- _The problem_
From the data below, return the exact lines starting at the line containing "length_app. simpl. lia." and ending at the line containing "at_rest cfg ->", both included, and nothing else.
++++ Given records
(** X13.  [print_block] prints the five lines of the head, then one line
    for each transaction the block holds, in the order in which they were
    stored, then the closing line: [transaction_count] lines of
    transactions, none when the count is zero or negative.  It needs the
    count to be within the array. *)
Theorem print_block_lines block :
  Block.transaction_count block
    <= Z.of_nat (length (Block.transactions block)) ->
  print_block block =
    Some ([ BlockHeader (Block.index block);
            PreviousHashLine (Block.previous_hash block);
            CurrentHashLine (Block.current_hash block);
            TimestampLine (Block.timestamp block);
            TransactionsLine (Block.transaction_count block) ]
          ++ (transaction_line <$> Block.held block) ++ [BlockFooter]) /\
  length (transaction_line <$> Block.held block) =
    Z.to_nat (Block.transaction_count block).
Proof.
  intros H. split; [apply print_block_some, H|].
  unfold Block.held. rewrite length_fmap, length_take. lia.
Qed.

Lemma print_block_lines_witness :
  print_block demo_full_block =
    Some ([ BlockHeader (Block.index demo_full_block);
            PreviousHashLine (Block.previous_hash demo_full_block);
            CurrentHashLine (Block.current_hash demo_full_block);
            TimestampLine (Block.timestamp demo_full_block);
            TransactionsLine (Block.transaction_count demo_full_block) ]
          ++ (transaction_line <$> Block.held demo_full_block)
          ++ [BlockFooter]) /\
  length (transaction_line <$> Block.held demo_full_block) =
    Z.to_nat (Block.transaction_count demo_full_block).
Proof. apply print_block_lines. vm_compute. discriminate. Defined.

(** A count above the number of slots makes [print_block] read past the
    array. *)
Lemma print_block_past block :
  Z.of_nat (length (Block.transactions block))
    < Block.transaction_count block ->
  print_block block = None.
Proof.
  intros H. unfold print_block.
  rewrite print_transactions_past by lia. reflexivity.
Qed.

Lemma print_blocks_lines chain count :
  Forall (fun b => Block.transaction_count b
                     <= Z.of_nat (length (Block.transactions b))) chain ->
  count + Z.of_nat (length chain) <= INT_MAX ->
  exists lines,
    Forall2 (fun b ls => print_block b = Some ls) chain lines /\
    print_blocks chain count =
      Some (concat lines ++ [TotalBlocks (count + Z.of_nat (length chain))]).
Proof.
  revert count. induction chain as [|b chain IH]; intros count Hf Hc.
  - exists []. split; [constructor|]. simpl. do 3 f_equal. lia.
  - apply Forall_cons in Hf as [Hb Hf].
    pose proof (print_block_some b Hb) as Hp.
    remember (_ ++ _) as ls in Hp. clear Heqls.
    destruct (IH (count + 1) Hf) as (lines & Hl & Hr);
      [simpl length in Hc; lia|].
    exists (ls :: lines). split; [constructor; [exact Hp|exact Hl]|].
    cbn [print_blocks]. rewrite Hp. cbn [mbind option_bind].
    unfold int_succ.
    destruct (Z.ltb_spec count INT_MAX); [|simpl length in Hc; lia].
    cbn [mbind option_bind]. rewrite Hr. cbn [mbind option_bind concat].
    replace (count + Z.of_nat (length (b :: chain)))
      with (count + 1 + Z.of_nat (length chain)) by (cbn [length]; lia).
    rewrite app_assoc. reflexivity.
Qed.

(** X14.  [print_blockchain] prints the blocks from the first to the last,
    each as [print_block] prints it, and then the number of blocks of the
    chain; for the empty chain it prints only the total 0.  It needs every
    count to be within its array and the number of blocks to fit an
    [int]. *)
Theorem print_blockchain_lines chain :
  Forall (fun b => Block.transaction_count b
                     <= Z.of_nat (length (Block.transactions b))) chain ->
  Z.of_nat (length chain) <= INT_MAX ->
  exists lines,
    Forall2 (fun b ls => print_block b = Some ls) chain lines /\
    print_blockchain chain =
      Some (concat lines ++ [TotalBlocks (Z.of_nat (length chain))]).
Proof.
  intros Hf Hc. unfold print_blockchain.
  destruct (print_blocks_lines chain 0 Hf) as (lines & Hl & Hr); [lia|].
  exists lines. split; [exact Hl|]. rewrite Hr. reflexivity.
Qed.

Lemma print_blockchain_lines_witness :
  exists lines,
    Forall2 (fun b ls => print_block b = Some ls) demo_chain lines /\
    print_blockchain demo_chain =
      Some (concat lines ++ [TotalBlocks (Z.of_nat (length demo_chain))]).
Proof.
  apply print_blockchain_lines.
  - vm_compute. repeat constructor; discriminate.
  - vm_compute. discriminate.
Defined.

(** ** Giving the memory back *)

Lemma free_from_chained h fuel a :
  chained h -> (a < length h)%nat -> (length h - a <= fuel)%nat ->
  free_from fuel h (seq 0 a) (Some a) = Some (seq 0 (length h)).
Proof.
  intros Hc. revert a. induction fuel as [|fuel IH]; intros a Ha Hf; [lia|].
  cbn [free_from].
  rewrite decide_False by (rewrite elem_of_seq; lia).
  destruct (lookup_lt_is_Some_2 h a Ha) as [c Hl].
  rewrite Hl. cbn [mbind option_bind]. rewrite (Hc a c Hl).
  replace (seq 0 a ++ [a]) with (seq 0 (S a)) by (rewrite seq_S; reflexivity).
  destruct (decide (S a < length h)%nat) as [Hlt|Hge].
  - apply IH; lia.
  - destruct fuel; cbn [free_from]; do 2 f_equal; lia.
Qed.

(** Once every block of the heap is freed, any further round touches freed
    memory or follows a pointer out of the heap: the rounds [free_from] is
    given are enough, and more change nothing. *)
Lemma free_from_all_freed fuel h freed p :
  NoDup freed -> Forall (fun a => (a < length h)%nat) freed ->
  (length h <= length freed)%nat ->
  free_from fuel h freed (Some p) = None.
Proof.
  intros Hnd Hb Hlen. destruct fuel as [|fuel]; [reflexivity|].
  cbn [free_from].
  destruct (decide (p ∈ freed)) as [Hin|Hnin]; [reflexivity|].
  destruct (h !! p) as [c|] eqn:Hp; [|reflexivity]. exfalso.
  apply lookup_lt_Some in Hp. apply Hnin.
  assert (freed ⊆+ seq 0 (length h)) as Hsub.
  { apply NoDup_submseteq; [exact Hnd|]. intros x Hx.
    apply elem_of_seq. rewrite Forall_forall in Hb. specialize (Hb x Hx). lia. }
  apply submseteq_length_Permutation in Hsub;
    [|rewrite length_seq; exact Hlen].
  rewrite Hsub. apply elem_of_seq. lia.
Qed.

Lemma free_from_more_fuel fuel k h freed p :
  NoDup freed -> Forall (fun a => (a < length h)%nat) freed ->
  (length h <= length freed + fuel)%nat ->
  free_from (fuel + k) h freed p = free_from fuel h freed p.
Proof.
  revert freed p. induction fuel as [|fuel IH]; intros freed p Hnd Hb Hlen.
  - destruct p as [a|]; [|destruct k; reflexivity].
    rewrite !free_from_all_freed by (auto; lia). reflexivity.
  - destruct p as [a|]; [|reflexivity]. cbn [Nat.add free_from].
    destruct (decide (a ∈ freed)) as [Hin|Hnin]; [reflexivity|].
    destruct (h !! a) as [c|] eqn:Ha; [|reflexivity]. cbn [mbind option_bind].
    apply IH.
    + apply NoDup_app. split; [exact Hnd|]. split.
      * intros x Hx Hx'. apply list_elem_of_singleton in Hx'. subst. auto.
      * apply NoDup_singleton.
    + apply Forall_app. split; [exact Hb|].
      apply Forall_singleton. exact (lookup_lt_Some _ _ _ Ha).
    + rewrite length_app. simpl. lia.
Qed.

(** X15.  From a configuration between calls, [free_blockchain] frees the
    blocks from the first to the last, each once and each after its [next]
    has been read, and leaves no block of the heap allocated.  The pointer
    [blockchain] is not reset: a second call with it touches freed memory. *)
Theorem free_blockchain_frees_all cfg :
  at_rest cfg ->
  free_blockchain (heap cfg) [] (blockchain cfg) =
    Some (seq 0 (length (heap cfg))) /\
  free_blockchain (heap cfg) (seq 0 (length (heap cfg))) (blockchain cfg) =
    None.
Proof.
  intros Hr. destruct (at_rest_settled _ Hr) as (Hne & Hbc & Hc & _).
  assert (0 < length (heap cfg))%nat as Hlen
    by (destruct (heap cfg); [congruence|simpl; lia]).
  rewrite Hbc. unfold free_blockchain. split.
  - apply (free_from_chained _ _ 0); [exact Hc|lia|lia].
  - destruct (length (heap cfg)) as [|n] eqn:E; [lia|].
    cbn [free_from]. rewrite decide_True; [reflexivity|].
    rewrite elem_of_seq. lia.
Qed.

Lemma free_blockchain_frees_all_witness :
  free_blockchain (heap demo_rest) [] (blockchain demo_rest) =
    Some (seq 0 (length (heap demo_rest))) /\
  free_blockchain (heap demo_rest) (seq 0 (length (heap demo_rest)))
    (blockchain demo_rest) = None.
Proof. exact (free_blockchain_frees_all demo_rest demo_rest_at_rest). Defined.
++++++++
- _Answer for this exercise_
    + rewrite length_app. simpl. lia.
Qed.

(** X15.  From a configuration between calls, [free_blockchain] frees the
    blocks from the first to the last, each once and each after its [next]
    has been read, and leaves no block of the heap allocated.  The pointer
    [blockchain] is not reset: a second call with it touches freed memory. *)
Theorem free_blockchain_frees_all cfg :
  at_rest cfg ->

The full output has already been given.